Michael Magcamit, BA and MA (UP), PhD (Canterbury, NZ)

Michael

Visiting Research Fellow

Email: m.magcamit@qmul.ac.uk

Profile

Hello! I’m Michael, an incoming lecturer in Security Studies in the School of History, Politics, and International Relations at the University of Leicester. Prior to joining Leicester, I was a Marie Skłodowska-Curie Fellow at the Queen Mary University of London, and before that, an assistant professor at Musashi University in Tokyo, where I taught International Relations courses on a joint program between Musashi and the LSE.

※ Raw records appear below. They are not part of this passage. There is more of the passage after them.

(** X6: the similarity of two texts is symmetric and lies in [0,1]; it is 1
    exactly when the two texts have the same, non-empty, set of words
    (letter case, word order and repetitions do not count); a text without
    a word has similarity 0 with every text, itself included. *)
Theorem text_similarity_laws (a b : string) :
  _text_similarity a b = _text_similarity b a
  /\ (0 <= _text_similarity a b <= 1)%Q
  /\ ((_text_similarity a b == 1)%Q
      <-> word_set a = word_set b /\ word_set a <> ∅)
  /\ (word_set a = ∅ -> _text_similarity a b = 0%Q
                        /\ _text_similarity a a = 0%Q).
Proof.
  split; [|split; [apply text_similarity_range|split]].
  - unfold _text_similarity. rewrite orb_comm.
    now rewrite (comm_L (∩) (word_set a)), (comm_L (∪) (word_set a)).
  - destruct (decide (word_set a = ∅)) as [Ha|Ha].
    { rewrite text_similarity_blank by now left.
      split; [discriminate|tauto]. }
    destruct (decide (word_set b = ∅)) as [Hb|Hb].
    { rewrite text_similarity_blank by now right.
      split; [discriminate|]. intros [Hab _]. congruence. }
    destruct (text_similarity_words a b Ha Hb) as [-> Hpos].
    rewrite Qdiv_nat_one by assumption. split.
    + intros Hsize. split; [|assumption].
      assert (Heq : word_set a ∩ word_set b ≡ word_set a ∪ word_set b).
      { apply set_subseteq_size_equiv; [|lia].
        intros x Hx. apply elem_of_intersection in Hx as [Hx _].
        now apply elem_of_union_l. }
      apply leibniz_equiv. intros x. split; intros Hx.
      * assert (H : x ∈ word_set a ∩ word_set b)
          by (rewrite Heq; now apply elem_of_union_l).
        now apply elem_of_intersection in H as [_ H].
      * assert (H : x ∈ word_set a ∩ word_set b)
          by (rewrite Heq; now apply elem_of_union_r).
        now apply elem_of_intersection in H as [H _].
    + intros [<- _]. now rewrite (idemp_L (∩)), (idemp_L (∪)).
  - intros Ha. split; apply text_similarity_blank; now left.
Qed.

(** ** Deduplication at the ends of the threshold range *)

(** X7: with a threshold above 1 no two bullets are similar enough:
    [deduplicate] returns 0 and the playbook as it was. *)
Theorem deduplicate_threshold_above_one (similarity_threshold : Q)
    (pb : Playbook) :
  (1 < similarity_threshold)%Q ->
  deduplicate similarity_threshold pb = (pb, 0).
Proof.
  intros Hthr.
  assert (Hsec : forall bs, dedup_section similarity_threshold bs = (bs, 0)).
  { intros bs. unfold dedup_section.
    destruct (length bs <? 2)%nat; [reflexivity|].
    rewrite dedup_pairs_fixed; [now rewrite bool_decide_eq_true_2|].
    intros i j _ (x & y & _ & _ & Hle). apply Qle_bool_iff in Hle.
    pose proof (text_similarity_range x y) as [_ Hone].
    apply (Qlt_not_le _ _ Hthr). eapply Qle_trans; eassumption. }
  assert (Hsecs : forall secs,
             dedup_sections similarity_threshold secs = (secs, 0)).
  { induction secs as [|[sname bs] rest IH]; [reflexivity|].
    cbn [dedup_sections]. now rewrite Hsec, IH. }
  unfold deduplicate. rewrite Hsecs. cbn. now destruct pb.
Qed.

Lemma deduplicate_threshold_above_one_witness :
  deduplicate (11 # 10) duplicate_playbook = (duplicate_playbook, 0).
Proof.
  apply (deduplicate_threshold_above_one (11 # 10) duplicate_playbook).
  reflexivity.
Defined.

(** X8: with a threshold of 0 or less every two bullets of a section count
    as duplicates: a section that holds bullets is left with exactly one. *)
Theorem deduplicate_threshold_zero (similarity_threshold : Q)
    (bs : list Bullet) :
  (similarity_threshold <= 0)%Q -> bs <> [] ->
  length (fst (dedup_section similarity_threshold bs)) = 1%nat.
Proof.
  intros Hthr Hne.
  assert (Hsim : forall s : list Bullet, (2 <= length s)%nat ->
             similar_at similarity_threshold (content <$> s) 0 1).
  { intros s Hs. destruct s as [|x [|y s]]; cbn in Hs; try lia.
    exists (content x), (content y). repeat split.
    apply Qle_bool_iff. eapply Qle_trans; [exact Hthr|].
    apply text_similarity_range. }
  unfold dedup_section. destruct (length bs <? 2)%nat eqn:Hlen.
  { apply Nat.ltb_lt in Hlen. destruct bs as [|x [|y bs]]; cbn in *;
      [congruence|reflexivity|lia]. }
  pose proof (dedup_pairs_survivors similarity_threshold bs) as Hsurv.
  pose proof (dedup_pairs_keeps_one similarity_threshold bs Hne)
    as [Hl (k & Hk & Hrm)].
  destruct (dedup_pairs similarity_threshold bs) as [bs' rm].
  cbn [fst snd] in *.
  assert (Hone : (length (drop_indices rm 0 bs') <= 1)%nat).
  { destruct (le_lt_dec (length (drop_indices rm 0 bs')) 1) as [H|H];
      [assumption|]. exfalso. apply (Hsurv 0%nat 1%nat); [lia|].
    apply Hsim. lia. }
  assert (Hsome : drop_indices rm 0 bs' <> []).
  { destruct (lookup_lt_is_Some_2 bs' k ltac:(lia)) as [x Hx].
    pose proof (drop_indices_keeps rm bs' 0 k x Hx Hrm) as Hin.
    intros Hnil. rewrite Hnil in Hin. inversion Hin. }
  case_bool_decide as Hempty; cbn [fst].
  - subst rm. rewrite drop_indices_empty in Hone, Hsome.
    destruct bs' as [|? [|? ?]]; cbn in *; try congruence; lia.
  - destruct (drop_indices rm 0 bs') as [|? [|? ?]]; cbn in *;
      try congruence; lia.
Qed.

Lemma deduplicate_threshold_zero_witness :
  length (fst (dedup_section 0 [dup_a; dup_b; dup_c])) = 1%nat.
Proof.
  apply (deduplicate_threshold_zero 0 [dup_a; dup_b; dup_c]);
    discriminate.
Defined.

(** ** Export and selection: bounds *)

Lemma py_len_app (a b : string) : py_len (a ++ b) = py_len a + py_len b.
Proof.
  induction a as [|c a IH]; [reflexivity|].
  change (String c a ++ b) with (String c (a ++ b)).
  cbn [py_len]. cbv zeta. rewrite IH. lia.
Qed.

Lemma concat_empty_cons (x : string) (l : list string) :
  String.concat "" (x :: l) = x ++ String.concat "" l.
Proof.
  destruct l as [|y l]; [|reflexivity].
  cbn [String.concat]. induction x as [|c x IH]; [reflexivity|].
  change (String c x ++ "") with (String c (x ++ "")). now rewrite <- IH.
Qed.

Lemma py_len_lines (bs : list Bullet) :
  py_len (String.concat "" (map bullet_line bs)) = lines_len bs.
Proof.
  induction bs as [|b bs IH]; [reflexivity|].
  cbn [map]. rewrite concat_empty_cons, py_len_app, IH. reflexivity.
Qed.

(** X9: the exported text always starts with the header, also when the
    budget is smaller than the header or negative, and its length in
    characters is at most the larger of the header's 53 characters and
    [max_tokens * 4]. *)
Theorem export_for_agent_length (log1p : Z -> Q) (pb : Playbook)
    (role : string) (max_tokens : Z) :
  (exists rest, export_for_agent log1p pb role max_tokens = header ++ rest)
  /\ py_len (export_for_agent log1p pb role max_tokens)
     <= Z.max 53 (max_tokens * 4).
Proof.
  unfold export_for_agent.
  set (sorted := sort_desc (score log1p) (export_candidates pb role)).
  destruct (append_lines_prefix (max_tokens * 4) sorted (py_len header))
    as (k & Hk & Heq & Hfit & _).
  rewrite Heq, concat_empty_cons. split; [eauto|].
  rewrite py_len_app, py_len_lines.
  destruct k as [|k].
  - rewrite take_0. change (lines_len []) with 0.
    change (py_len header) with 53. lia.
  - specialize (Hfit (S k) ltac:(lia)). lia.
Qed.

Lemma desc_trans {A : Type} (key : A -> Q) (x y z : A) :
  desc key x y -> desc key y z -> desc key x z.
Proof. unfold desc. intros Hxy Hyz. eapply Qle_trans; eassumption. Qed.

Lemma sort_desc_strongly_sorted {A : Type} (key : A -> Q) (l : list A) :
  StronglySorted (desc key) (sort_desc key l).
Proof.
  apply Sorted_StronglySorted; [|apply sort_desc_sorted].
  intros x y z. apply desc_trans.
Qed.

Lemma strongly_sorted_take_drop {A : Type} (R : A -> A -> Prop)
    (l : list A) (k : nat) :
  StronglySorted R l ->
  forall x y, x ∈ take k l -> y ∈ drop k l -> R x y.
Proof.
  intros Hs. revert k. induction Hs as [|a l Hl IH Hall]; intros k x y Hx Hy.
  - rewrite take_nil in Hx. inversion Hx.
  - destruct k as [|k]; [inversion Hx|]. cbn in Hx, Hy.
    apply elem_of_cons in Hx as [->|Hx].
    + rewrite List.Forall_forall in Hall. apply Hall.
      apply list_elem_of_In. eapply (subseteq_drop k l). exact Hy.
    + eapply IH; eassumption.
Qed.

Lemma strongly_sorted_take {A : Type} (R : A -> A -> Prop)
    (l : list A) (k : nat) :
  StronglySorted R l -> StronglySorted R (take k l).
Proof.
  intros Hs. revert k. induction Hs as [|a l Hl IH Hall]; intros k.
  - rewrite take_nil. constructor.
  - destruct k as [|k]; cbn; constructor; [apply IH|].
    rewrite List.Forall_forall in *. intros x Hx. apply Hall.
    apply list_elem_of_In. apply list_elem_of_In in Hx.
    eapply (subseteq_take k l). exact Hx.
Qed.

(** X10: for [n >= 0], [get_top_bullets] returns [min n (number of
    candidates)] bullets, in descending score order, and they are the best:
    together with the candidates left out they make up the candidates, and
    no candidate left out scores higher than a bullet returned. *)
Theorem get_top_bullets_best (log1p : Z -> Q) (pb : Playbook) (n : Z)
    (section_filter : option string) :
  0 <= n ->
  let candidates := top_candidates section_filter (sections pb) in
  let top := get_top_bullets log1p pb n section_filter in
  length top = Nat.min (Z.to_nat n) (length candidates)
  /\ Sorted (desc (score log1p)) top
  /\ exists rest,
       top ++ rest ≡ₚ candidates
       /\ forall b b', b ∈ top -> b' ∈ rest ->
            (score log1p b' <= score log1p b)%Q.
Proof.
  intros Hn candidates top. unfold top, get_top_bullets, slice_to.
  fold candidates.
  destruct (Z.ltb_spec n 0) as [Hneg|_]; [lia|].
  pose proof (sort_desc_strongly_sorted (score log1p) candidates) as Hs.
  pose proof (sort_desc_perm (score log1p) candidates) as Hperm.
  split; [|split].
  - rewrite length_take. now rewrite (Permutation_length Hperm).
  - apply StronglySorted_Sorted, strongly_sorted_take, Hs.
  - exists (drop (Z.to_nat n) (sort_desc (score log1p) candidates)).
    split; [now rewrite take_drop|].
    intros b b' Hb Hb'.
    exact (strongly_sorted_take_drop _ _ _ Hs b b' Hb Hb').
Qed.

Lemma get_top_bullets_best_witness :
  length (get_top_bullets log1p_table long_playbook 1 None) = 1%nat.
Proof.
  destruct (get_top_bullets_best log1p_table long_playbook 1 None ltac:(lia))
    as [Hlen _].
  exact Hlen.
Defined.

(** ** The scanner: what it finds and what it remembers *)

Lemma flat_map_str_of (l : list string) : flat_map str_of (map JStr l) = l.
Proof. induction l as [|x l IH]; [reflexivity|]. cbn. now rewrite IH. Qed.

Lemma forallb_hashable_strs (l : list string) :
  forallb hashable (map JStr l) = true.
Proof. induction l as [|x l IH]; [reflexivity|]. exact IH. Qed.

(** X11: the processed-set survives a restart: reading back the document
    written after [mark_processed] gives the old set with the id added;
    marking an id twice is marking it once.  A file that is missing, or
    whose text is no JSON, loads as the empty set; a file that exists and
    cannot be read as UTF-8 text makes the load raise what [read_text]
    raises, [UnicodeDecodeError] or [OSError], which
    [except (json.JSONDecodeError, KeyError)] does not catch. *)
Theorem processed_set_round_trip (sc : SessionScanner) (session_id : string)
    (now_iso : string) :
  _load_processed (Parsed (_save_processed (mark_processed session_id sc)
                                           now_iso))
  = Ok ({[session_id]} ∪ _processed sc)
  /\ mark_processed session_id (mark_processed session_id sc)
     = mark_processed session_id sc
  /\ _load_processed Missing = Ok ∅
  /\ _load_processed Malformed = Ok ∅
  /\ _load_processed (Unreadable NotUtf8) = Raise UnicodeDecodeError
  /\ _load_processed (Unreadable NotReadable) = Raise OSError.
Proof.
  split; [|split; [|repeat split]].
  - unfold _load_processed, _save_processed.
    change (py_get _ "processed" (JArr []))
      with (Ok (JArr (map JStr
              (elements (_processed (mark_processed session_id sc)))))).
    unfold py_str_set, py_iter. cbn [bind].
    rewrite forallb_hashable_strs, flat_map_str_of.
    f_equal. apply list_to_set_elements_L.
  - unfold mark_processed. cbn [sessions_dir _processed]. f_equal.
    apply leibniz_equiv. intros x.
    rewrite !elem_of_union, !elem_of_singleton. tauto.
Qed.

Growing up in a highly unequal society in the Philippines, it has become my personal advocacy to dedicate my academic and policy works to providing a holistic, nuanced, and useful understanding of security and insecurity both from the perspectives and experiences of state units and human societies. As such, my research and teaching sit at the intersection of Traditional and Non-traditional Security Studies, Critical Conflict and Peace Theories, and Global Governance and Political Economy. These are categorized into three strands, namely: (In)security & Conflict Resolution, (In)security & Socioeconomic Governance, and (In)security & International Order.

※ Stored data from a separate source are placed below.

(** X17: whatever is called on a manager, with whatever sizes, no two nodes
    carry the same identifier: an identifier in use tells the knapsack and
    the node, and it is one that [generateUUID] has given. *)
Theorem identifiers_in_use_are_unique stack size w ops ref1 ref2 n1 n2 u :
  TextureManager.node ref1 (fst (run stack ops (TextureManager.new size, w))) = Some n1 ->
  TextureManager.node ref2 (fst (run stack ops (TextureManager.new size, w))) = Some n2 ->
  imageID n1 = Some u -> imageID n2 = Some u ->
  ref1 = ref2 /\ (u < next_uuid (snd (run stack ops (TextureManager.new size, w))))%nat.
Proof.
  intros H1 H2 Hu1 Hu2.
  assert (Hun : unique (run stack ops (TextureManager.new size, w))).
  { apply run_unique. split; simpl; constructor. }
  revert H1 H2 Hun.
  generalize (run stack ops (TextureManager.new size, w)). intros [tm wd] H1 H2 [Hn Hf].
  simpl in *. unfold TextureManager.node, all_ids in *.
  destruct (nth_error (TextureManager.knapsacks tm) (knapsack_index ref1)) as [k1|] eqn:E1;
    [|discriminate].
  destruct (nth_error (TextureManager.knapsacks tm) (knapsack_index ref2)) as [k2|] eqn:E2;
    [|discriminate].
  pose proof (ids_in _ _ _ _ H1 Hu1) as Hin1.
  pose proof (ids_in _ _ _ _ H2 Hu2) as Hin2.
  assert (Ei : knapsack_index ref1 = knapsack_index ref2).
  { eapply (flat_map_position (fun k => ids (Knapsack.rootNode k)) u); eauto. }
  split.
  - rewrite <- Ei, E1 in E2. inversion E2; subst k2.
    assert (Ep : path ref1 = path ref2).
    { eapply (ids_position (Knapsack.rootNode k1)); eauto.
      apply nth_error_split in E1 as (pre & post & Eks & _).
      rewrite Eks, flat_map_app in Hn. simpl in Hn.
      apply NoDup_app_remove_l in Hn. apply NoDup_app_remove_r in Hn. exact Hn. }
    destruct ref1, ref2; simpl in *; congruence.
  - rewrite Forall_forall in Hf. apply Hf. apply in_flat_map.
    exists k1. split; [eapply nth_error_In; eauto|exact Hin1].
Qed.

Lemma identifiers_in_use_are_unique_witness :
  mkRef 0 [L; L] = mkRef 0 [L; L] /\
  (5 < next_uuid (snd (run 8 Programs.reuse (TextureManager.new (Some (Int 1024)), World0))))%nat.
Proof.
  apply (identifiers_in_use_are_unique 8 (Some (Int 1024)) World0 Programs.reuse
           (mkRef 0 [L; L]) (mkRef 0 [L; L])
           (Leaf (KnapsackRectangle.mk 0 0 100 50) (Some 5%nat) None)
           (Leaf (KnapsackRectangle.mk 0 0 100 50) (Some 5%nat) None) 5%nat).
  - vm_compute. reflexivity.
  - vm_compute. reflexivity.
  - reflexivity.
  - reflexivity.
Defined.

End IdsFacts.

(** * The promise of a node *)

Section PromiseOfANode.

Import Conditions Batch.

My work has appeared in the International Studies Quarterly, International Politics, International Relations of the Asia-Pacific, and Japanese Journal of Political Science, among others. I am also the author of Ethnoreligious Otherings and Passionate Conflicts (forthcoming with Oxford UP) and Small Powers and Trading Security (Palgrave/Springer, 2016). For more information and updates about my research, teaching, and public engagement, please visit my website at www.magcamit.com.

 

Teaching

I have previously taught International Relations Theories, East Asian Studies, Comparative Politics, and Globalization and Development to undergraduate and graduate students.

Research

Research Interests:

Security Studies, Religion and IR, Comparative Southeast Asian Politics, International Political Economy

Examples of research funding:

European Commission Marie Curie Individual Fellowship Research Grant of 220,986 USD (2019-2021) for the project, The Divine Tragedy of Securing the Sacred: Religion, Security, and Nationalism in Southeast Asia (https://cordis.europa.eu/project/rcn/215142/factsheet/en)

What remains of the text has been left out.